Author: Ira Livingston
Publisher: University of Illinois Press
Published: 2010-10-01
Total Pages: 210
ISBN-13: 0252091744
DOWNLOAD EBOOKBetween Literature and Science follows through to its emerging 21st-century future the central insight of 20th-century literary and cultural theory: that language and culture, along with their subsystems and artifacts, are self-referential systems. The book explores the workings of self-reference (and the related performativity) in linguistic utterances and assorted texts, through examples of the more open social-discursive systems of post-structuralism and cultural studies, and into the sciences, where complex systems organized by recursive self-reference are now being embraced as an emergent paradigm. This paradigmatic convergence between the humanities and sciences is autopoetics (adapting biologist Hubert Maturana’s term for “self-making” systems), and it signals a long-term epistemological shift across the nature/culture divide so definitive for modernity. If cultural theory has taught us that language, because of its self-referential nature, cannot bear simple witness to the world, the new paradigmatic status of self-referential systems in the natural sciences points toward a revived kinship of language and culture with the world: language bears “witness” to the world. The main movement of the book is through a series of model explications and analyses, operational definitions of concepts and terms, more extended case studies, vignettes and thought experiments designed to give the reader a feel for the concepts and how to use them, while working to expand the autopoetic internee by putting cultural self-reference in dialogue with the self-organizing systems of the sciences. Along the way the reader is introduced to self-reference in epistemology (Foucault), sociology (Luhmann), biology (Maturana/Varela/Kauffman), and physics and cosmology (Smolin).
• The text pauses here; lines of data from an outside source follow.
(** * StarrTrakt: Sonarr/Radarr events to Trakt watchlist mutations

    A shallow embedding of the two variants of the program,
    [starrtrakt.py] (single file) and [common.py] + [radarr_trakt.py]
    (handler classes), together with the properties of the token
    life cycle and of the retry-on-401 protocol.

    Python values are embedded as the JSON fragment the program handles,
    effects (token file, clock, standard input, network, log and
    standard output) as an explicit world threaded through a
    state-and-exception monad. *)

From Stdlib Require Import String Ascii List ZArith QArith Bool Lia.
From Stdlib Require Import DecimalString DecimalPos DecimalN.
Import ListNotations.

Local Open Scope Z_scope.
Local Open Scope list_scope.
Local Open Scope string_scope.

(** ** Python values *)

(** What [json.loads] can return, with [None] as [JNull].  Numbers are the
    integers; a dict is an association list in insertion order, since
    [json.dump] writes the keys in that order. *)
#[local] Unset Elimination Schemes.
Inductive json : Type :=
| JNull
| JBool (b : bool)
| JInt (n : Z)
| JStr (s : string)
| JArr (l : list json)
| JObj (m : list (string * json)).
#[local] Set Elimination Schemes.

(** Exceptions.  All but [SystemExit] derive from [Exception]. *)
Inductive exn : Type :=
| Exception (msg : string)
| URLError (reason : string)
| HTTPError (code : Z) (body : string)
| JSONDecodeError
| KeyError (key : string)
| TypeError
| AttributeError
| ValueError
| EOFError
| SystemExit (code : Z).

Definition is_Exception (e : exn) : bool :=
  match e with
  | SystemExit _ => false
  | _ => true
  end.

Inductive result (A : Type) : Type :=
| Ok (a : A)
| Raise (e : exn).
Arguments Ok {A} a.
Arguments Raise {A} e.

(** *** Strings *)

Definition ascii_in (c : ascii) (lo hi : N) : bool :=
  (N.leb lo (N_of_ascii c) && N.leb (N_of_ascii c) hi)%bool.

(** A string is the sequence of its code points, all below 256. *)

(** [str.lower()]: the letters A..Z and the capitals of Latin-1. *)
Definition lower_char (c : ascii) : ascii :=
  if (ascii_in c 65 90 || ascii_in c 192 214 || ascii_in c 216 222)%bool
  then ascii_of_N (N_of_ascii c + 32)
  else c.

Fixpoint lower (s : string) : string :=
  match s with
  | EmptyString => EmptyString
  | String c r => String (lower_char c) (lower r)
  end.

(** [str.isspace()]: tab to carriage return, the four separators 28..31,
    the space, next line (133) and the no-break space (160). *)
Definition is_space (c : ascii) : bool :=
  (ascii_in c 9 13 || ascii_in c 28 32 || ascii_in c 133 133
   || ascii_in c 160 160)%bool.

Fixpoint lstrip (s : string) : string :=
  match s with
  | EmptyString => EmptyString
  | String c r => if is_space c then lstrip r else s
  end.

Fixpoint rstrip (s : string) : string :=
  match s with
  | EmptyString => EmptyString
  | String c r =>
      match rstrip r with
      | EmptyString => if is_space c then EmptyString else String c EmptyString
      | r' => String c r'
      end
  end.

Definition strip (s : string) : string := rstrip (lstrip s).

Definition nonempty (s : string) : bool :=
  match s with EmptyString => false | _ => true end.

(** What follows [p] in [s], when [s] starts with [p]. *)
Fixpoint strip_prefix (p s : string) : option string :=
  match p with
  | EmptyString => Some s
  | String a p' =>
      match s with
      | String b s' => if Ascii.eqb a b then strip_prefix p' s' else None
      | EmptyString => None
      end
  end.

(** [s.startswith(p)] *)
Definition starts_with (p s : string) : bool :=
  match strip_prefix p s with Some _ => true | None => false end.

(** [sub in s] on strings. *)
Fixpoint contains_str (sub s : string) : bool :=
  (starts_with sub s ||
   match s with
   | EmptyString => false
   | String _ r => contains_str sub r
   end)%bool.

(** [str(n)] for an integer. *)
Definition str_Z (n : Z) : string :=
  match n with
  | Z0 => "0"
  | Zpos p => NilEmpty.string_of_uint (Pos.to_uint p)
  | Zneg p => String "-" (NilEmpty.string_of_uint (Pos.to_uint p))
  end.

(** *** Truth value, membership, subscription, [.get] *)

Definition truthy (v : json) : bool :=
  match v with
  | JNull => false
  | JBool b => b
  | JInt n => negb (n =? 0)%Z
  | JStr s => nonempty s
  | JArr l => match l with [] => false | _ => true end
  | JObj m => match m with [] => false | _ => true end
  end.

Fixpoint dict_get (m : list (string * json)) (k : string) : option json :=
  match m with
  | [] => None
  | (k', v) :: r => if String.eqb k k' then Some v else dict_get r k
  end.

(** [d[k] = v]: replaces the value of an existing key in place, appends a
    new key. *)
Fixpoint dict_set (m : list (string * json)) (k : string) (v : json)
  : list (string * json) :=
  match m with
  | [] => [(k, v)]
  | (k', v') :: r =>
      if String.eqb k k' then (k', v) :: r else (k', v') :: dict_set r k v
  end.

Definition is_JStr (s : string) (v : json) : bool :=
  match v with JStr s' => String.eqb s s' | _ => false end.

(** [k in v] for a string [k]: a key of a dict, an element of a list, a
    substring of a string; the other values are not iterable. *)
Definition py_in (k : string) (v : json) : result bool :=
  match v with
  | JObj m => Ok (match dict_get m k with Some _ => true | None => false end)
  | JArr l => Ok (existsb (is_JStr k) l)
  | JStr s => Ok (contains_str k s)
  | _ => Raise TypeError
  end.

(** [v[k]] for a string [k]. *)
Definition py_getitem (v : json) (k : string) : result json :=
  match v with
  | JObj m => match dict_get m k with Some x => Ok x | None => Raise (KeyError k) end
  | _ => Raise TypeError
  end.

(** [v.get(k, dflt)]: only a dict has [get]. *)
Definition py_get (v : json) (k : string) (dflt : json) : result json :=
  match v with
  | JObj m => Ok (match dict_get m k with Some x => x | None => dflt end)
  | _ => Raise AttributeError
  end.

(** The integer a value stands for in arithmetic ([bool] is a subclass of
    [int]); on the other values [a + b - 60] raises [TypeError]. *)
Definition as_int (v : json) : option Z :=
  match v with
  | JInt n => Some n
  | JBool b => Some (if b then 1 else 0)
  | _ => None
  end.

(** [int(s)] for a string: surrounding whitespace, an optional sign,
    decimal digits with single underscores between them. *)
Definition digit_val (c : ascii) : option Z :=
  if ascii_in c 48 57 then Some (Z.of_N (N_of_ascii c) - 48) else None.

Fixpoint int_digits (acc : Z) (after_digit : bool) (s : string) : option Z :=
  match s with
  | EmptyString => if after_digit then Some acc else None
  | String c r =>
      match digit_val c with
      | Some d => int_digits (10 * acc + d) true r
      | None =>
          if (Ascii.eqb c "_" && after_digit)%bool
          then match r with
               | EmptyString => None
               | String c' _ =>
                   match digit_val c' with
                   | Some _ => int_digits acc false r
                   | None => None
                   end
               end
          else None
      end
  end.

Definition py_int (s : string) : result Z :=
  let body := strip s in
  let '(neg, ds) :=
    match body with
    | String "-" r => (true, r)
    | String "+" r => (false, r)
    | _ => (false, body)
    end in
  match int_digits 0 false ds with
  | Some n => Ok (if neg then - n else n)
  | None => Raise ValueError
  end.

(** ** The [json] module

    [json.dumps] and [json.load] on the fragment above, with the default
    [ensure_ascii] and [strict].  [json_encode false] is the default layout
    that [http_post] and [trakt_post_json] send, [json_encode true] the
    [indent=2] layout of [trakt_save_tokens].  A text with a fraction, an
    exponent or an escape above [\u00ff] denotes no value of the fragment
    and is refused. *)

Definition hex_digit (n : N) : ascii :=
  if (n <? 10)%N then ascii_of_N (48 + n) else ascii_of_N (87 + n).

Definition hex_val (c : ascii) : option N :=
  let n := N_of_ascii c in
  if ascii_in c 48 57 then Some (n - 48)%N
  else if ascii_in c 97 102 then Some (n - 87)%N
  else if ascii_in c 65 70 then Some (n - 55)%N
  else None.

Definition escape_char (c : ascii) (k : string) : string :=
  let n := N_of_ascii c in
  if (n =? 34)%N then String "\" (String "034" k)
  else if (n =? 92)%N then String "\" (String "\" k)
  else if (n =? 10)%N then String "\" (String "n" k)
  else if (n =? 13)%N then String "\" (String "r" k)
  else if (n =? 9)%N then String "\" (String "t" k)
  else if (n =? 12)%N then String "\" (String "f" k)
  else if (n =? 8)%N then String "\" (String "b" k)
  else if ascii_in c 32 126 then String c k
  else String "\" (String "u" (String "0" (String "0"
         (String (hex_digit (n / 16)) (String (hex_digit (n mod 16)) k))))).

Fixpoint escape (s : string) (k : string) : string :=
  match s with
  | EmptyString => k
  | String c r => escape_char c (escape r k)
  end.

(** The encoders take what follows the value as their last argument. *)
Definition quote (s : string) (k : string) : string :=
  String "034" (escape s (String "034" k)).

Definition newline : ascii := ascii_of_N 10.

Fixpoint spaces (n : nat) (k : string) : string :=
  match n with
  | O => k
  | S n' => String " " (spaces n' k)
  end.

(** What precedes an item, or the closing bracket, at nesting level [lvl]. *)
Definition pad (indent : bool) (lvl : nat) (k : string) : string :=
  if indent then String newline (spaces (2 * lvl) k) else k.

Definition item_sep (indent : bool) (lvl : nat) (k : string) : string :=
  if indent then String "," (pad indent lvl k) else String "," (String " " k).

Fixpoint json_encode (indent : bool) (lvl : nat) (v : json) (k : string)
  : string :=
  match v with
  | JNull => "null" ++ k
  | JBool true => "true" ++ k
  | JBool false => "false" ++ k
  | JInt n => str_Z n ++ k
  | JStr s => quote s k
  | JArr [] => "[]" ++ k
  | JArr (x :: l) =>
      String "["
        (pad indent (S lvl)
           (json_encode indent (S lvl) x
              ((fix items (l : list json) : string :=
                  match l with
                  | [] => pad indent lvl (String "]" k)
                  | y :: l' =>
                      item_sep indent (S lvl)
                        (json_encode indent (S lvl) y (items l'))
                  end) l)))
  | JObj [] => "{}" ++ k
  | JObj ((key, x) :: m) =>
      String "{"
        (pad indent (S lvl)
           (quote key
              (String ":" (String " "
                 (json_encode indent (S lvl) x
                    ((fix members (m : list (string * json)) : string :=
                        match m with
                        | [] => pad indent lvl (String "}" k)
                        | (key', y) :: m' =>
                            item_sep indent (S lvl)
                              (quote key'
                                 (String ":" (String " "
                                    (json_encode indent (S lvl) y
                                       (members m')))))
                        end) m))))))
  end.

(** [json.dumps(v)] and [json.dump(v, f, indent=2)]. *)
Definition json_dumps (v : json) : string :=
  json_encode false 0 v EmptyString.
Definition json_dump_indent2 (v : json) : string :=
  json_encode true 0 v EmptyString.

(** The decoder. *)

Definition is_ws (c : ascii) : bool :=
  let n := N_of_ascii c in
  ((n =? 32) || (n =? 9) || (n =? 10) || (n =? 13))%N%bool.

Fixpoint skip_ws (s : string) : string :=
  match s with
  | EmptyString => EmptyString
  | String c r => if is_ws c then skip_ws r else s
  end.

Definition unescape (c : ascii) : option ascii :=
  let n := N_of_ascii c in
  if (n =? 34)%N then Some c
  else if (n =? 92)%N then Some c
  else if (n =? 47)%N then Some c
  else if (n =? 98)%N then Some (ascii_of_N 8)
  else if (n =? 102)%N then Some (ascii_of_N 12)
  else if (n =? 110)%N then Some (ascii_of_N 10)
  else if (n =? 114)%N then Some (ascii_of_N 13)
  else if (n =? 116)%N then Some (ascii_of_N 9)
  else None.

Definition hex4 (a b c d : ascii) : option ascii :=
  match hex_val a, hex_val b, hex_val c, hex_val d with
  | Some x, Some y, Some z, Some t =>
      if ((x =? 0) && (y =? 0))%N%bool then Some (ascii_of_N (16 * z + t))
      else None
  | _, _, _, _ => None
  end.

(** The text after an opening quote, up to the closing one. *)
Fixpoint scan_string (s : string) : option (string * string) :=
  match s with
  | EmptyString => None
  | String c r =>
      if (N_of_ascii c =? 34)%N then Some (EmptyString, r)
      else if (N_of_ascii c =? 92)%N then
        match r with
        | String e r' =>
            if (N_of_ascii e =? 117)%N then
              match r' with
              | String a (String b (String x (String y r''))) =>
                  match hex4 a b x y, scan_string r'' with
                  | Some c', Some (t, r3) => Some (String c' t, r3)
                  | _, _ => None
                  end
              | _ => None
              end
            else
              match unescape e, scan_string r' with
              | Some c', Some (t, r3) => Some (String c' t, r3)
              | _, _ => None
              end
        | EmptyString => None
        end
      else if (N_of_ascii c <? 32)%N then None
      else
        match scan_string r with
        | Some (t, r') => Some (String c t, r')
        | None => None
        end
  end.

Definition is_digit (c : ascii) : bool := ascii_in c 48 57.

Fixpoint scan_digits (s : string) : string * string :=
  match s with
  | EmptyString => (EmptyString, EmptyString)
  | String c r =>
      if is_digit c
      then let '(ds, r') := scan_digits r in (String c ds, r')
      else (EmptyString, s)
  end.

Definition head_digit (s : string) : bool :=
  match s with String c _ => is_digit c | EmptyString => false end.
Livingston works through the fundamentals of cultural, literary, and science studies and makes them comprehensible to a non-specialist audience.
Author: Juliet Cummins
Publisher: Ashgate Publishing, Ltd.
Published: 2007
Total Pages: 264
ISBN-13: 9780754657811
DOWNLOAD EBOOKThese essays throw new light on the complex relations between science, literature and rhetoric as avenues to discovery in early modern England. Analyzing the contributions of such diverse writers as Shakespeare, Bacon, Hobbes, Milton, Cavendish, Boyle, Pope and Behn to contemporary epistemological debates, these essays move us toward a better understanding of interactions between the sciences and the humanities during a seminal phase in the development of modern Western thought.